Project MYST was an internal research project of Meta running from 2019 to 2021 that looked at how the use of social media, parental oversight, and adolescent mental health are connected. Although Meta claims that parental controls keep young people safe, Project MYST, their own research, found that parental controls in fact do not work against the addictive design of the platform.
Key Findings: The "Smoking Guns"
1. The Vulnerability Loop
The study found that teenagers with a history of stress, trauma, or unstable domestic lives were more likely to become addicted to social media use.
- Litigating Fact: Meta knew that the children who needed protection the most were the same ones most likely to be targeted by the algorithm they use. This way the "Selection Bias" argument used by the defense is countered, showing that Meta in fact understood that its product made the already existing vulnerabilities even worse.
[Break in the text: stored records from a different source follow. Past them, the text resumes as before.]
Lemma address_roundtrip_witness :
  exists s, to_user_friendly (replicate 20 77) = Ok s /\ from_user_friendly s = Ok (replicate 20 77).
Proof.
  assert (H : array_ok 20 (replicate 20 77)) by (split; [reflexivity | apply bytes_okb_ok; reflexivity]).
  exact (proj1 (address_roundtrip (replicate 20 77) [] H bytes_ok_nil)).
Defined.

(** The checksum catches slips of one kind.  If a 36-character address is
    accepted, then the string with one digit replaced by another digit or one
    letter by another letter, and the string with two adjacent digits or two
    adjacent letters of the body exchanged, are both refused with
    [BadChecksum]. *)
Theorem slips_caught (pre post : str) (c d : Z) (a : bytes)
    (Halnum : forallb alnum (pre ++ c :: d :: post) = true) (Hlen : len (pre ++ c :: post) = 34)
    (Hkind : is_digit c = is_digit d) (Hne : c <> d) :
  (from_user_friendly (NQ ++ pre ++ c :: post) = Ok a ->
     from_user_friendly (NQ ++ pre ++ d :: post) = Err BadChecksum)
  /\ forall x post', post = x :: post' -> 2 <= len pre ->
       from_user_friendly (NQ ++ pre ++ c :: d :: post') = Ok a ->
       from_user_friendly (NQ ++ pre ++ d :: c :: post') = Err BadChecksum.
Proof.
  rewrite !forallb_app in Halnum. cbn [forallb] in Halnum. bool_prop.
  assert (Hcd : 0 < Z.abs (cval c - cval d) < 97).
  { pose proof (cval_range c ltac:(assumption)). pose proof (cval_range d ltac:(assumption)).
    assert (cval c <> cval d) by (intros E; apply Hne, cval_inj; assumption). lia. }
  assert (Hw : cweight c = cweight d) by (unfold cweight; now rewrite Hkind).
  rewrite len_app, len_cons in Hlen. split.
  - intros Hok. destruct (rot_middle pre [c] post) as (P & Q & Hr); [simpl; lia|].
    apply parse_ok_sum in Hok; [|rewrite forallb_app; cbn [forallb]; now rewrite_all_true|rewrite len_app, len_cons; lia].
    apply parse_bad_sum; [rewrite forallb_app; cbn [forallb]; now rewrite_all_true|rewrite len_app, len_cons; lia|].
    change (pre ++ ?x :: post) with (pre ++ [x] ++ post) in *.
    rewrite (Hr [c] eq_refl) in Hok. rewrite (Hr [d] eq_refl). revert Hok. apply mod97_differs.
    rewrite !sval_at, !sweight_app. cbn [sweight foldr]. rewrite Hw.
    match goal with |- ?e mod _ <> _ => replace e with ((cval c - cval d) * sweight Q) by lia end.
    now apply weighted_diff_nonzero.
  - intros x post' -> Hp2 Hok. cbn [forallb] in *. bool_prop. rewrite len_cons in Hlen.
    destruct (rot_middle pre [c; d] post') as (P & Q & Hr); [unfold len in Hp2; left; lia|].
    apply parse_ok_sum in Hok; [|rewrite forallb_app; cbn [forallb]; now rewrite_all_true|rewrite len_app, !len_cons; lia].
    apply parse_bad_sum; [rewrite forallb_app; cbn [forallb]; now rewrite_all_true|rewrite len_app, !len_cons; lia|].
    change (pre ++ ?x :: ?y :: post') with (pre ++ [x; y] ++ post') in *.
    rewrite (Hr [c; d] eq_refl) in Hok. rewrite (Hr [d; c] eq_refl). revert Hok. apply mod97_differs.
    rewrite !sval_app, !sweight_app. cbn [sweight foldr sval]. rewrite Hw.
    match goal with |- ?e mod _ <> _ =>
      replace e with ((cval c - cval d) * (cweight d - 1) * sweight Q) by lia end.
    intros Hz. apply Z.mod_divide in Hz; [|lia]. rewrite Z.mul_comm in Hz.
    apply Z.gauss in Hz; [|apply sweight_coprime]. rewrite Z.mul_comm in Hz.
    apply Z.gauss in Hz; [|unfold cweight; now destruct (is_digit d)]. destruct Hz as [k Hk]. nia.
Qed.

Lemma slips_caught_witness :
  from_user_friendly (NQ ++ chars "85ARU6CQ8U38N8B8D6ESVQR12V0RAYV8D6") = Err BadChecksum.
Proof.
  assert (H1 : forallb alnum ([] ++ 57 :: 56 :: chars "5ARU6CQ8U38N8B8D6ESVQR12V0RAYV8D6") = true) by reflexivity.
  assert (H2 : len ([] ++ 57 :: chars "5ARU6CQ8U38N8B8D6ESVQR12V0RAYV8D6") = 34) by reflexivity.
  assert (H3 : from_user_friendly (NQ ++ [] ++ 57 :: chars "5ARU6CQ8U38N8B8D6ESVQR12V0RAYV8D6")
               = Ok [0x56; 0x78; 0x66; 0x61; 0x1c; 0x1a; 0x2c; 0x85; 0xa1; 0xa6; 0x76; 0xbb; 0x8c; 0x84; 0x5d;
                     0x06; 0x55; 0xfe; 0xa1; 0xa6]) by (vm_compute; reflexivity).
  exact (proj1 (slips_caught [] _ 57 56 _ H1 H2 eq_refl ltac:(discriminate)) H3).
Defined.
2. The Failure of Parental Oversight
The study found that household rules and parental controls had "little to no association" with how compulsively teens used the platform, which is important for Meta's defense.
- Litigating Fact: For years, Meta has put the responsibility for safety on parents. Project MYST shows Meta knew that even the most "diligent" parents could not step in once a child started using the platform.
3. The "Addict's Narrative"
Internal researchers noticed that teenagers described their relationship with Instagram as an "addict's narrative." Many of these teenagers said they spent way too much time on the platform, they knew it was harmful, but felt powerless to resist.
- Litigating Fact: This feeling of "powerlessness" matches the plaintiff's expert testimony about how dopamine makes social media feel like a drug.
Strategic Legal Implications
- Section 230 Implications: By showing that Meta knew how its features - not just its content - affected vulnerable youth, plaintiffs argue this is a product design defect.
- Punitive Damages: Meta kept Project MYST results from the public and the PTA while promoting "Parental Supervision Tools" they knew did not work. This shows a pattern of ignoring public safety.
- Causation: Project MYST offers the "missing link" between design choices and clinical harm. It shows the platform does more than host content; it creates compulsive feedback loops that cause harm.